The precautionary principle is critical to the environmental assessment of projects when not enough is known about the impacts of a development.
“This decision tells miners, loggers and other big project proponents that they can no longer profit from the uncertainty that follows a lack of quality scientific investigation,” Bob Brown Foundation’s Campaign Manager Jenny Weber said.
“The consequence of this decision for MMG’s mine in northwest Tasmania is significant. MMG must cease work and the new minister, Tanya Plibersek, will need to start the assessment afresh to consider the Tasmania masked owl. The masked owl was not considered at all in Minister Sussan Ley’s assessment decision made on 6 January 2022,” Jenny Weber said.
“This is huge. It is a judgement of environmental law which will extend beyond Tasmania’s takayna / Tarkine rainforest and its threatened wildlife to threatened environments all across Australia, Bob Brown said. “It will bolster Tanya Plibersek’s hand in defending threatened species from the Tarkine to Cape York to the Burrup Peninsula.”

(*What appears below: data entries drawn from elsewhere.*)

(* ===== verification/EncryptionPipeline.v ===== *)
(** * The gateway's encryption pipeline

    [api/s3compat/encryption_pipeline.go] around the client SDK: which options an
    object is sealed and opened with, the wrapping of its key, and what the write
    paths hand to the backend for each encryption mode. The file also fixes what
    a gateway is configured with and what a request carries. *)

From S2P Require Import Prelude Bytes Manifest ObjectLock ErasureCoding ClientSdk.
Local Open Scope Z_scope.

(** A response: status, S3 error code ([""] on success), version id header. *)
Record Response := mkResponse {
  rs_status : Z;
  rs_code : string;
  rs_version : string
}.

Definition writeError (status : Z) (code : string) : Response := mkResponse status code "".

Definition nul : string := String "000" "".

Definition ContentHashAlgo : string := "blake3".
Definition formatContentHash (hexDigest : string) : string :=
  String.app ContentHashAlgo (String.app ":" hexDigest).

Definition ManagedEncrypted : string := "managed".
Definition PublicDistribution : string := "public_distribution".
Definition StrictZK : string := "client_side".

Definition IsGatewayEncrypted (mode : string) : bool :=
  bool_decide (mode = ManagedEncrypted) || bool_decide (mode = PublicDistribution).

(** [providers.PutResult] *)
Record PutResult := mkPutResult {
  pr_PieceID' : string;
  pr_ETag : string;
  pr_SizeBytes' : Z;
  pr_Locator : string
}.

(** [metadata.ShardKindData] and [metadata.ShardKindParity] *)
Definition ShardKindData_str : string := "data".
Definition ShardKindParity_str : string := "parity".

(** [hex.EncodeToString] *)
Definition hex_digit (n : N) : ascii := if (n <? 10)%N then ascii_of_N (48 + n) else ascii_of_N (87 + n).
Fixpoint hexEncode (b : bytes) : string :=
  match b with
  | [] => ""
  | c :: b =>
      let n := N_of_ascii c in
      String (hex_digit (n / 16)) (String (hex_digit (n mod 16)) (hexEncode b))
  end.

(** [client_sdk.WrappedDEK] *)
Record WrappedDEK := mkWrappedDEK {
  wd_KeyID : string;
  wd_Algorithm : string;
  wd_WrappedKey : bytes;
  wd_WrapAlgorithm : string
}.

(** The random numbers a request draws: the object key, the chunk nonces, the
    wrap nonce. [None] is a failing random source. *)
Record Entropy := mkEntropy {
  ent_dek : option bytes;
  ent_nonce : Z → option bytes;
  ent_wrap : bytes
}.

(** The object headers [applyRequestObjectMetadata] copies onto a manifest. *)
Record ObjectHeaders := mkObjectHeaders {
  oh_ContentType : string;
  oh_ContentEncoding : string;
  oh_ContentDisposition : string;
  oh_ContentLanguage : string;
  oh_CacheControl : string;
  oh_Expires : string;
  oh_UserMetadata : gmap string string
}.

(** ** Requests *)

Record DeleteRequest := mkDeleteRequest {
  dq_auth : result Response string;                (* authenticate *)
  dq_path : string;
  dq_versionId : string;
  dq_bypass : string;
  dq_versioning : result unit string;              (* bucketVersioning *)
  dq_holds : option (result unit nat);             (* LegalHoldStore.Active, when there is one *)
  dq_now_marker : Z;
  dq_now_created : Z;
  dq_now_lock : Z
}.

Record PutRequest := mkPutRequest {
  pq_auth : result Response string;
  pq_unverified : bool;                            (* VerifiedCheck: tracked and not verified *)
  pq_path : string;
  pq_body : result Response bytes;                 (* reading r.Body to its end *)
  pq_contentLength : Z;
  pq_zkHeader : string;
  pq_bypass : string;
  pq_tags : result Response (gmap string string);  (* parseObjectTaggingHeader *)
  pq_headers : result Response ObjectHeaders;      (* validateRequestObjectMetadata *)
  pq_lockcfg : option (result unit LockConfig);    (* BucketConfig.GetObjectLock *)
  pq_versioning : result unit string;
  pq_placement : result unit (string * PlacementPolicy);
  pq_residency : bool;                             (* Residency.Check passes *)
  pq_defaultEncryption : option (result unit bool); (* GetEncryption: is a default configured *)
  pq_now_lock : Z;
  pq_now_piece : Z;
  pq_now_version : Z;
  pq_now_created : Z;
  pq_now_default : Z;
  pq_rand : Entropy
}.

(** A request that amends a stored version. *)
Record AmendRequest := mkAmendRequest {
  aq_auth : result Response string;
  aq_path : string;
  aq_versionId : string;
  aq_bypass : string;
  aq_lockcfg : option (result unit LockConfig);
  aq_now : Z
}.

(** What a gateway is configured with: the hash functions, the cipher and the
    key wrapper, the Reed-Solomon codec and the encoder registry, and the
    backends with what they report for a stored piece. *)
Class Gateway := {
  sha256Hex : string → string;
  blake3Sum : bytes → bytes;
  gw_AEAD :: AEAD;
  gw_RSCodec :: RSCodec;
  (* [Encryption.Wrapper] under its master key; the first argument is the wrap nonce *)
  WrapDEK : bytes → bytes → option WrappedDEK;
  UnwrapDEK : WrappedDEK → option bytes;
  ErasureRegistry : option (gmap string EC.Encoder);
  hasIndex : bool;
  hasEncryption : bool;
  registered : string → bool;
  put_result : string → string → bytes → PutResult
}.

Section pipeline.
Context {G : Gateway}.

Definition blake3Hex (b : bytes) : string := hexEncode (blake3Sum b).

(** [aadIdentity] *)
Record aadIdentity := mkAadIdentity {
  id_TenantID : string;
  id_Bucket : string;
  id_ObjectKeyHash : string;
  id_VersionID : string
}.

Definition chunkAAD (i : aadIdentity) : bytes :=
  String.list_ascii_of_string
    (String.app (id_TenantID i) (String.app "|" (String.app (id_Bucket i) (String.app "|"
      (String.app (id_ObjectKeyHash i) (String.app "|" (id_VersionID i))))))).

Definition aadIdentityOf (m : ObjectManifest) : aadIdentity :=
  mkAadIdentity (m_TenantID m) (m_Bucket m) (m_ObjectKeyHash m) (m_VersionID m).

Definition AADVersionV1 : string := "v1".
Definition ContentAlgorithm : string := "xchacha20-poly1305".

Definition gatewayEncryptOptions (enc : EncryptionConfig) (i : aadIdentity) : Sdk.Options :=
  if bool_decide (enc_AADVersion enc = AADVersionV1) then Sdk.mkOptions 0 false (chunkAAD i)
  else Sdk.mkOptions 0 false [].

Definition gatewayDecryptOptions (enc : EncryptionConfig) (i : aadIdentity) : Sdk.Options :=
  if bool_decide (enc_AADVersion enc = AADVersionV1) then Sdk.mkOptions 0 false (chunkAAD i)
  else Sdk.mkOptions 0 false [].

Definition v1EncryptionConfig : EncryptionConfig := mkEncryptionConfig "" "" "" [] "" false AADVersionV1.

(** [client_sdk.GenerateDEK] *)
Definition GenerateDEK (r : Entropy) : option bytes := ent_dek r.

(** [encryptForStorage]; [None] is an error. *)
Definition encryptForStorage (r : Entropy) (plaintext : bytes) (i : aadIdentity)
    : option (bytes * WrappedDEK) :=
  if negb hasEncryption then None
  else match GenerateDEK r with
       | None => None
       | Some dek =>
           match Sdk.EncryptObject (ent_nonce r) dek (gatewayEncryptOptions v1EncryptionConfig i)
                   plaintext with
           | Err _ => None
           | Ok ciphertext =>
               match WrapDEK (ent_wrap r) dek with
               | None => None
               | Some wrapped => Some (ciphertext, wrapped)
               end
           end
       end.

(** [streamEncryptForStorage]: the wrapped key and what draining the returned
    reader yields. A failure while draining is the failure of the consumer. *)
Definition streamEncryptForStorage (r : Entropy) (plaintext : bytes) (i : aadIdentity)
    : option (result unit bytes * WrappedDEK) :=
  if negb hasEncryption then None
  else match GenerateDEK r with
       | None => None
       | Some dek =>
           match Sdk.EncryptObject (ent_nonce r) dek (gatewayEncryptOptions v1EncryptionConfig i)
                   plaintext with
           | Err Sdk.ConvergentWithAAD | Err Sdk.BadKey => None
           | res =>
               match WrapDEK (ent_wrap r) dek with
               | None => None
               | Some wrapped =>
                   Some (match res with Ok ct => Ok ct | Err _ => Err () end, wrapped)
               end
           end
       end.

Definition decryptWithDEK (ciphertext dek : bytes) (enc : EncryptionConfig) (i : aadIdentity)
    : option bytes :=
  match Sdk.DecryptObject dek (gatewayDecryptOptions enc i) ciphertext with
  | Err _ => None
  | Ok plaintext => Some plaintext
  end.

Definition encryptWithDEK (nonces : Z → option bytes) (plaintext dek : bytes) (enc : EncryptionConfig)
    (i : aadIdentity) : option bytes :=
  match Sdk.EncryptObject nonces dek (gatewayEncryptOptions enc i) plaintext with
  | Err _ => None
  | Ok ciphertext => Some ciphertext
  end.

Definition wrapped_of (enc : EncryptionConfig) : WrappedDEK :=
  mkWrappedDEK (enc_KeyID enc) (enc_Algorithm enc) (enc_WrappedDEK enc) (enc_WrapAlgorithm enc).

Definition decryptFromStorage (ciphertext : bytes) (enc : EncryptionConfig) (i : aadIdentity)
    : option bytes :=
  if negb hasEncryption then None
  else match UnwrapDEK (wrapped_of enc) with
       | None => None
       | Some dek => decryptWithDEK ciphertext dek enc i
       end.

(** The record of an object the gateway sealed. *)
Definition sealed_config (encMode : string) (wrapped : WrappedDEK) (aadVersion : string) : EncryptionConfig :=
  mkEncryptionConfig encMode ContentAlgorithm (wd_KeyID wrapped) (wd_WrappedKey wrapped)
    (wd_WrapAlgorithm wrapped) false aadVersion.

Definition zero_config : EncryptionConfig := mkEncryptionConfig "" "" "" [] "" false "".

(** [prepareSinglePieceEncryption]: the record for the manifest, what draining
    the reader for the backend yields (or the response when that fails), and the
    plaintext size it reports afterwards. *)
Definition prepareSinglePieceEncryption (encMode : string) (i : aadIdentity) (q : PutRequest)
    : result Response (EncryptionConfig * result Response bytes * Z) :=
  if IsGatewayEncrypted encMode then
    if negb hasEncryption then Err (writeError 500 "EncryptionNotConfigured")
    else if 0 <=? pq_contentLength q then
      match Sdk.EncryptedSize (pq_contentLength q) (gatewayEncryptOptions v1EncryptionConfig i) with
      | Err Sdk.SizeOverflow => Err (writeError 400 "InvalidContentLength")
      | Err Sdk.SizeNegative => Err (writeError 400 "InvalidContentLength")
      | Err _ => Err (writeError 500 "EncryptionConfigInvalid")
      | Ok _ =>
          let body := match pq_body q with Ok b => b | Err _ => [] end in
          match streamEncryptForStorage (pq_rand q) body i with
          | None => Err (writeError 500 "EncryptionFailed")
          | Some (stream, wrapped) =>
              Ok (sealed_config encMode wrapped AADVersionV1,
                  match pq_body q with
                  | Err e => Err e
                  | Ok _ => match stream with
                            | Ok ct => Ok ct
                            | Err _ => Err (writeError 502 "BackendPutFailed")
                            end
                  end, blen body)
          end
      end
    else
      match pq_body q with
      | Err e => Err e
      | Ok plaintext =>
          match encryptForStorage (pq_rand q) plaintext i with
          | None => Err (writeError 500 "EncryptionFailed")
          | Some (ciphertext, wrapped) =>
              Ok (sealed_config encMode wrapped AADVersionV1, Ok ciphertext, blen plaintext)
          end
      end
  else if bool_decide (encMode = StrictZK) then
    if bool_decide (pq_zkHeader q = "") then Err (writeError 403 "EncryptionRequired")
    else Ok (mkEncryptionConfig encMode (pq_zkHeader q) "" [] "" false "", pq_body q, pq_contentLength q)
  else Ok (zero_config, pq_body q, pq_contentLength q).

(** [prepareErasureCodedEncryption] on the buffered body. *)
Definition prepareErasureCodedEncryption (encMode : string) (plaintext : bytes) (i : aadIdentity)
    (q : PutRequest) : result Response (EncryptionConfig * bytes) :=
  if IsGatewayEncrypted encMode then
    if negb hasEncryption then Err (writeError 500 "EncryptionNotConfigured")
    else match encryptForStorage (pq_rand q) plaintext i with
         | None => Err (writeError 500 "EncryptionFailed")
         | Some (ciphertext, wrapped) => Ok (sealed_config encMode wrapped AADVersionV1, ciphertext)
         end
  else if bool_decide (encMode = StrictZK) then
    if bool_decide (pq_zkHeader q = "") then Err (writeError 403 "EncryptionRequired")
    else Ok (mkEncryptionConfig encMode (pq_zkHeader q) "" [] "" false "", plaintext)
  else Ok (zero_config, plaintext).

End pipeline.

“Judge Moshinsky has simply upheld that the precautionary principle, which predicates decisions on the environment by the federal minister, is mandatory. Minister Sussan Ley failed to ensure its application, in particular in relation to the giant Tasmanian masked owl. In fact, she overlooked the impact of the loss of forest on the threatened Tasmanian masked owl altogether. Her delegate did not bring the ‘active intellectual process’ required in applying the precautionary principle. The minister, totally responsible for the delegate’s decision, failed in her obligation,” Bob Brown said.
“Here is a remarkable opportunity for Tanya Plibersek to right the terrible wrong of Sussan Ley’s failure. The nation’s environmentalists will be counting on her to apply the law and protect this ancient rainforest and all of its threatened wildlife, trees and ecological communities. MMG has options to dispose of its acid mine outside the Tarkine, in particular by pulverising them and returning them as paste fill to the mine spaces below,” Bob Brown said.
“The Commonwealth should compensate all of the nearly 100 forest defenders who have been arrested peacefully getting in the way of MMG’s wrongly licensed wrecking operations. They are the environmental citizen heroes who stood firm when the minister and government failed them and the law,” Bob Brown said.